• Input records:
(* ===== verification/SchedulerPlan.v ===== *)
(** Batch plans: the token budget, and that a plan serves the requests that are
    active, greedily and in queue order. *)
From S2P Require Import Prelude.
From S2P Require Import Block.
From S2P Require Import SwapBackend.
From S2P Require Import BlockTable.
From S2P Require Import MemoryAllocator.
From S2P Require Import KVCacheManager.
From S2P Require Import Scheduler.

(** What holds of a plan under construction, whatever it is built from. *)
Record plan_wf (config : SchedulerConfig) (plan : BatchPlan) : Prop := {
  plan_parallel : length (prefill_requests plan) = length (prefill_tokens plan);
  plan_positive : Forall (λ c, 0 < c) (prefill_tokens plan);
  plan_sum : scheduled_tokens plan =
    zsum (λ c, c) (prefill_tokens plan) + Z.of_nat (length (decode_requests plan));
  plan_budget : scheduled_tokens plan <= max_batch_tokens config
}.

Definition config_wf (config : SchedulerConfig) : Prop :=
  is_u32 (max_batch_tokens config) ∧ is_u32 (max_active_requests config) ∧
  is_u32 (preemption_watermark_blocks config) ∧ is_u32 (admission_skip_limit config).

Lemma zsum_id_nonneg l : Forall (λ c, 0 < c) l → 0 <= zsum (λ c, c) l.
Proof. induction 1; simpl; [done|lia]. Qed.

Lemma plan_nonneg config plan : plan_wf config plan → 0 <= scheduled_tokens plan.
Proof. intros [_ Hp -> _]. pose proof (zsum_id_nonneg _ Hp). lia. Qed.

Lemma empty_plan_wf config : config_wf config → plan_wf config BatchPlan_empty.
Proof. intros [? _]. split; simpl; [done|constructor|done|words]. Qed.

(** A chunk is appended exactly when the request has tokens left and the budget
    is not spent. *)
Lemma prefill_chunk_run config r plan :
  config_wf config → plan_wf config plan → 0 <= remaining_prefill_tokens r →
  schedule_prefill_chunk config r plan =
    let chunk := Z.min (remaining_prefill_tokens r) (max_batch_tokens config - scheduled_tokens plan) in
    if 0 <? chunk
    then mkBatchPlan (prefill_requests plan ++ [request_id r]) (prefill_tokens plan ++ [chunk])
           (decode_requests plan) (scheduled_tokens plan + chunk)
    else plan.
Proof.
  intros [Hm _] Hp Hr. pose proof (plan_nonneg _ _ Hp). pose proof (plan_budget _ _ Hp).
  unfold schedule_prefill_chunk. rewrite (u32_small (_ - _)) by words.
  set (chunk := Z.min _ _). destruct (Z.eqb_spec (remaining_prefill_tokens r) 0) as [Hz|Hz].
  { by rewrite (proj2 (Z.ltb_ge _ _)) by lia. }
  destruct (Z.leb_spec (max_batch_tokens config) (scheduled_tokens plan)).
  { by rewrite (proj2 (Z.ltb_ge _ _)) by lia. }
  rewrite (proj2 (Z.eqb_neq _ _)), (proj2 (Z.ltb_lt _ _)) by lia.
  by rewrite u32_small by words.
Qed.

Lemma prefill_chunk_wf config r plan :
  config_wf config → plan_wf config plan → 0 <= remaining_prefill_tokens r →
  plan_wf config (schedule_prefill_chunk config r plan).
Proof.
  intros Hc Hp Hr. rewrite prefill_chunk_run by done. cbn zeta.
  destruct (Z.ltb_spec 0 (Z.min (remaining_prefill_tokens r)
    (max_batch_tokens config - scheduled_tokens plan))) as [Hlt|]; [|done].
  destruct Hp as [Hl Hpos Hs Hb]. split; simpl.
  - by rewrite !length_app, Hl.
  - by apply Forall_app; split; [|constructor].
  - rewrite zsum_app, Hs. simpl. lia.
  - lia.
Qed.

(** ** Decode tokens *)

Lemma decode_tokens_wf config active plan :
  config_wf config → plan_wf config plan →
  plan_wf config (schedule_decode_tokens config active plan).
Proof.
  intros Hc. revert plan. induction active as [|r active IH]; intros plan Hp; simpl; [done|].
  destruct (decide _); [|by apply IH].
  destruct (Z.leb_spec (max_batch_tokens config) (scheduled_tokens plan)); [done|].
  apply IH. pose proof (plan_nonneg _ _ Hp). destruct Hp as [Hl Hpos Hs Hb], Hc as [Hm _].
  split; simpl; [done|done| |]; rewrite u32_small by words; [rewrite length_app; simpl|]; lia.
Qed.

(** The requests decoded: a prefix of those in decode, all of them unless the
    budget is spent. *)
Lemma decode_tokens_run config active plan :
  config_wf config → plan_wf config plan →
  let plan' := schedule_decode_tokens config active plan in
  let ds := request_id <$> filter (λ r, rq_state r = Decode) active in
  prefill_requests plan' = prefill_requests plan ∧ prefill_tokens plan' = prefill_tokens plan ∧
  ∃ ds' rest, decode_requests plan' = decode_requests plan ++ ds' ∧ ds = ds' ++ rest ∧
    (rest = [] ∨ scheduled_tokens plan' = max_batch_tokens config).
Proof.
  intros Hc. revert plan. induction active as [|r active IH]; intros plan Hp; simpl.
  { split_and!; [done..|]. exists [], []. rewrite app_nil_r. auto. }
  rewrite filter_cons. destruct (decide (rq_state r = Decode)) as [Hd|Hd].
  2:{ destruct (IH plan Hp) as (? & ? & ds' & rest & ? & ? & ?). eauto 8. }
  destruct (Z.leb_spec (max_batch_tokens config) (scheduled_tokens plan)).
  { split_and!; [done..|]. eexists [], _. rewrite app_nil_r. split_and!; [done..|].
    right. pose proof (plan_budget _ _ Hp). lia. }
  pose proof (decode_tokens_wf config [r] plan Hc Hp) as Hp'. simpl in Hp'.
  rewrite decide_True, (proj2 (Z.leb_gt _ _)) in Hp' by done.
  destruct (IH _ Hp') as (H1 & H2 & ds' & rest & H3 & H4 & H5). simpl in *.
  split_and!; [done..|]. exists (request_id r :: ds'), rest.
  rewrite H3, <-app_assoc. split_and!; [done| |done]. simpl. f_equal. exact H4.
Qed.

(** ** Prefill chunks *)

(** Every chunk of a plan is for a request in prefill that is active, once, and is
    all the request has left unless the budget is spent. *)
Record serves (config : SchedulerConfig) (active : list Request) (plan : BatchPlan) : Prop := {
  serves_chunks : Forall2 (λ id c, ∃ r, r ∈ active ∧ request_id r = id ∧ rq_state r = Prefill ∧
      0 < c <= remaining_prefill_tokens r ∧
      (c = remaining_prefill_tokens r ∨ scheduled_tokens plan = max_batch_tokens config))
    (prefill_requests plan) (prefill_tokens plan);
  serves_once : NoDup (prefill_requests plan)
}.

Definition spent (config : SchedulerConfig) (plan : BatchPlan) : Prop :=
  scheduled_tokens plan = max_batch_tokens config.

Lemma serves_mono config active active' plan :
  serves config active plan → (∀ r, r ∈ active → r ∈ active') → serves config active' plan.
Proof.
  intros [Hc Hn] Hsub. split; [|done]. eapply Forall2_impl; [exact Hc|].
  intros id c (r & Hr & ?). exists r. auto.
Qed.

Lemma serves_empty config active : serves config active BatchPlan_empty.
Proof. split; simpl; constructor. Qed.

Lemma serves_chunk config active plan r :
  config_wf config → plan_wf config plan → serves config active plan →
  r ∈ active → rq_state r = Prefill → 0 <= remaining_prefill_tokens r →
  request_id r ∉ prefill_requests plan →
  let plan' := schedule_prefill_chunk config r plan in
  serves config active plan' ∧ plan_wf config plan' ∧
  (∀ id, id ∈ prefill_requests plan → id ∈ prefill_requests plan') ∧
  decode_requests plan' = decode_requests plan ∧ (spent config plan → spent config plan') ∧
  (0 < remaining_prefill_tokens r → request_id r ∈ prefill_requests plan' ∨ spent config plan').
Proof.
  intros Hc Hp Hs Hin Hst Hrem Hni plan'. split_and!; try (by apply prefill_chunk_wf);
    unfold plan'; rewrite prefill_chunk_run by done; cbn zeta;
    set (c := Z.min _ _); destruct (Z.ltb_spec 0 c) as [Hpos|Hpos]; unfold spent in *; simpl; try done;
    try (subst c; pose proof (plan_budget _ _ Hp); lia).
  - destruct Hs as [Hch Hn]. split; simpl.
    + apply Forall2_app.
      * eapply Forall2_impl; [exact Hch|]. intros id c' (r' & ? & ? & ? & ? & Hor).
        exists r'. split_and!; try done; subst c; lia.
      * constructor; [|constructor]. exists r. split_and!; try done; subst c; lia.
    + apply NoDup_app. split_and!; [done| |apply NoDup_singleton].
      by intros id Hid ->%list_elem_of_singleton.
  - intros id Hid. apply elem_of_app. by left.
  - intros _. left. apply elem_of_app. right. by left.
Qed.

Lemma continue_prefill_fold config active l plan :
  config_wf config → plan_wf config plan → serves config active plan →
  (∀ r, r ∈ l → r ∈ active) → Forall (λ r, 0 <= remaining_prefill_tokens r) l →
  let plan' := foldl (continue_prefill config) plan l in
  serves config active plan' ∧ plan_wf config plan' ∧
  (∀ id, id ∈ prefill_requests plan → id ∈ prefill_requests plan') ∧
  decode_requests plan' = decode_requests plan ∧ (spent config plan → spent config plan') ∧
  (∀ r, r ∈ l → rq_state r = Prefill → 0 < remaining_prefill_tokens r →
     request_id r ∈ prefill_requests plan' ∨ spent config plan').
Proof.
  intros Hc. revert plan. induction l as [|r l IH]; intros plan Hp Hs Hsub Hrem; simpl.
  { split_and!; try done. by intros r ?%not_elem_of_nil. }
  apply Forall_cons in Hrem as [Hr Hrem].
  assert (∃ p, p = continue_prefill config plan r ∧ serves config active p ∧ plan_wf config p ∧
    (∀ id, id ∈ prefill_requests plan → id ∈ prefill_requests p) ∧
    decode_requests p = decode_requests plan ∧ (spent config plan → spent config p) ∧
    (rq_state r = Prefill → 0 < remaining_prefill_tokens r →
       request_id r ∈ prefill_requests p ∨ spent config p))
    as (p & Hpe & Hsp & Hpp & Hip & Hdp & Htp & Hlp).
  { eexists. split; [done|]. unfold continue_prefill.
    destruct (decide (rq_state r = Prefill)) as [Hst|Hst]; [|by split_and!].
    destruct (decide (request_id r ∈ prefill_requests plan)) as [Hi|Hi]; [by auto 8|].
    destruct (serves_chunk config active plan r Hc Hp Hs) as (? & ? & ? & ? & ? & ?);
      [by apply Hsub; left|done..|]. by auto 8. }
  rewrite <-Hpe.
  destruct (IH p Hpp Hsp) as (Hs' & Hp' & Hi' & Hd' & Ht' & Hl');
    [by intros; apply Hsub; right|done|].
  split_and!; [done|done|by auto|congruence|by auto|].
  intros r' [->|Hr']%elem_of_cons Hst' Hpos; [|by apply Hl'].
  destruct (Hlp Hst' Hpos) as [|]; [left|right]; by auto.
Qed.

(** ** The finished plan *)

(** What a plan over the active requests promises. *)
Record plan_ok (config : SchedulerConfig) (active : list Request) (plan : BatchPlan) : Prop := {
  ok_wf : plan_wf config plan;
  ok_serves : serves config active plan;
  ok_decodes : Forall (λ id, ∃ r, r ∈ active ∧ request_id r = id ∧ rq_state r = Decode)
                 (decode_requests plan);
  ok_once : NoDup (prefill_requests plan ++ decode_requests plan);
  ok_greedy : spent config plan ∨
    ∀ r, r ∈ active →
      (rq_state r = Prefill → 0 < remaining_prefill_tokens r →
         request_id r ∈ prefill_requests plan) ∧
      (rq_state r = Decode → request_id r ∈ decode_requests plan)
}.

Lemma ids_unique active r r' :
  NoDup (request_id <$> active) → r ∈ active → r' ∈ active → request_id r = request_id r' → r = r'.
Proof.
  intros Hn [i Hi]%list_elem_of_lookup_1 [j Hj]%list_elem_of_lookup_1 He.
  assert (i = j) as ->; [|congruence].
  eapply (NoDup_lookup (request_id <$> active)); [done|by rewrite list_lookup_fmap, Hi|].
  rewrite list_lookup_fmap, Hj. simpl. by rewrite He.
Qed.

Lemma finish_plan config active plan :
  config_wf config → plan_wf config plan → serves config active plan →
  decode_requests plan = [] → NoDup (request_id <$> active) →
  Forall (λ r, 0 <= remaining_prefill_tokens r) active →
  plan_ok config active
    (schedule_decode_tokens config active (foldl (continue_prefill config) plan active)).
Proof.
  intros Hc Hp Hs Hd Hn Hrem.
  destruct (continue_prefill_fold config active active plan) as (Hs1 & Hp1 & _ & Hd1 & _ & Hl1);
    [done..|]. set (plan1 := foldl _ _ _) in *. rewrite Hd in Hd1.
  pose proof (decode_tokens_wf config active plan1 Hc Hp1) as Hp2.
  destruct (decode_tokens_run config active plan1 Hc Hp1) as (Hpr & Hpt & ds & rest & Hds & Hall & Hor).
  set (plan2 := schedule_decode_tokens _ _ _) in *. rewrite Hd1 in Hds. simpl in Hds.
  assert (Forall (λ id, ∃ r, r ∈ active ∧ request_id r = id ∧ rq_state r = Decode) ds) as Hdec.
  { apply Forall_forall. intros id Hid.
    assert (id ∈ request_id <$> filter (λ r, rq_state r = Decode) active) as (r & -> & Hr)%list_elem_of_fmap.
    { rewrite Hall. apply elem_of_app. by left. }
    apply list_elem_of_filter in Hr as [? ?]. by exists r. }
  split; [done| |by rewrite Hds| |].
  - destruct Hs1 as [Hch Hno]. split; [|by rewrite Hpr]. rewrite Hpr, Hpt.
    eapply Forall2_impl; [exact Hch|]. intros id c (r & ? & ? & ? & ? & Hsp).
    exists r. split_and!; [done|done|done|lia|lia|]. destruct Hsp as [|Hsp]; [by left|right].
    pose proof (plan_sum _ _ Hp2) as Hs2. rewrite Hpt in Hs2.
    pose proof (plan_sum _ _ Hp1) as Hs1. rewrite Hd1 in Hs1. pose proof (plan_budget _ _ Hp2).
    simpl in Hs1. lia.
  - rewrite Hpr, Hds. apply NoDup_app. split_and!; [apply Hs1| |].
    + intros id Hid Hid'. apply list_elem_of_lookup_1 in Hid as [i Hi].
      destruct (Forall2_lookup_l _ _ _ _ _ (serves_chunks _ _ _ Hs1) Hi) as (c & _ & r & Hr & Hri & Hst & _).
      destruct (proj1 (Forall_forall _ _) Hdec _ Hid') as (r' & Hr' & Hri' & Hst').
      assert (r = r') as -> by (eapply ids_unique; [exact Hn|done..|congruence]). congruence.
    + assert (NoDup (ds ++ rest)) as [? _]%NoDup_app; [|done]. rewrite <-Hall.
      eapply sublist_NoDup; [exact Hn|]. apply fmap_sublist, sublist_filter.
  - unfold spent. destruct Hor as [->|Hor]; [|by left]. rewrite app_nil_r in Hall.
    destruct (decide (scheduled_tokens plan2 = max_batch_tokens config)) as [|Hne]; [by left|right].
    intros r Hr. split.
    + intros Hst Hpos. rewrite Hpr. destruct (Hl1 r Hr Hst Hpos) as [|Hsp]; [done|].
      exfalso. unfold spent in Hsp. pose proof (plan_sum _ _ Hp2) as Hs2. rewrite Hpt in Hs2.
      pose proof (plan_sum _ _ Hp1) as Hs1'. rewrite Hd1 in Hs1'. pose proof (plan_budget _ _ Hp2).
      simpl in Hs1'. lia.
    + intros Hst. rewrite Hds, <-Hall. apply list_elem_of_fmap_2, list_elem_of_filter. done.
Qed.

• Aim of the task:
Above this instruction are the records; retype exactly the lines from the one containing "assert (r = r')" up to and including the one containing "eapply sublist_NoDup; [exact".

• Result of this task:
      assert (r = r') as -> by (eapply ids_unique; [exact Hn|done..|congruence]). congruence.
    + assert (NoDup (ds ++ rest)) as [? _]%NoDup_app; [|done]. rewrite <-Hall.
      eapply sublist_NoDup; [exact Hn|]. apply fmap_sublist, sublist_filter.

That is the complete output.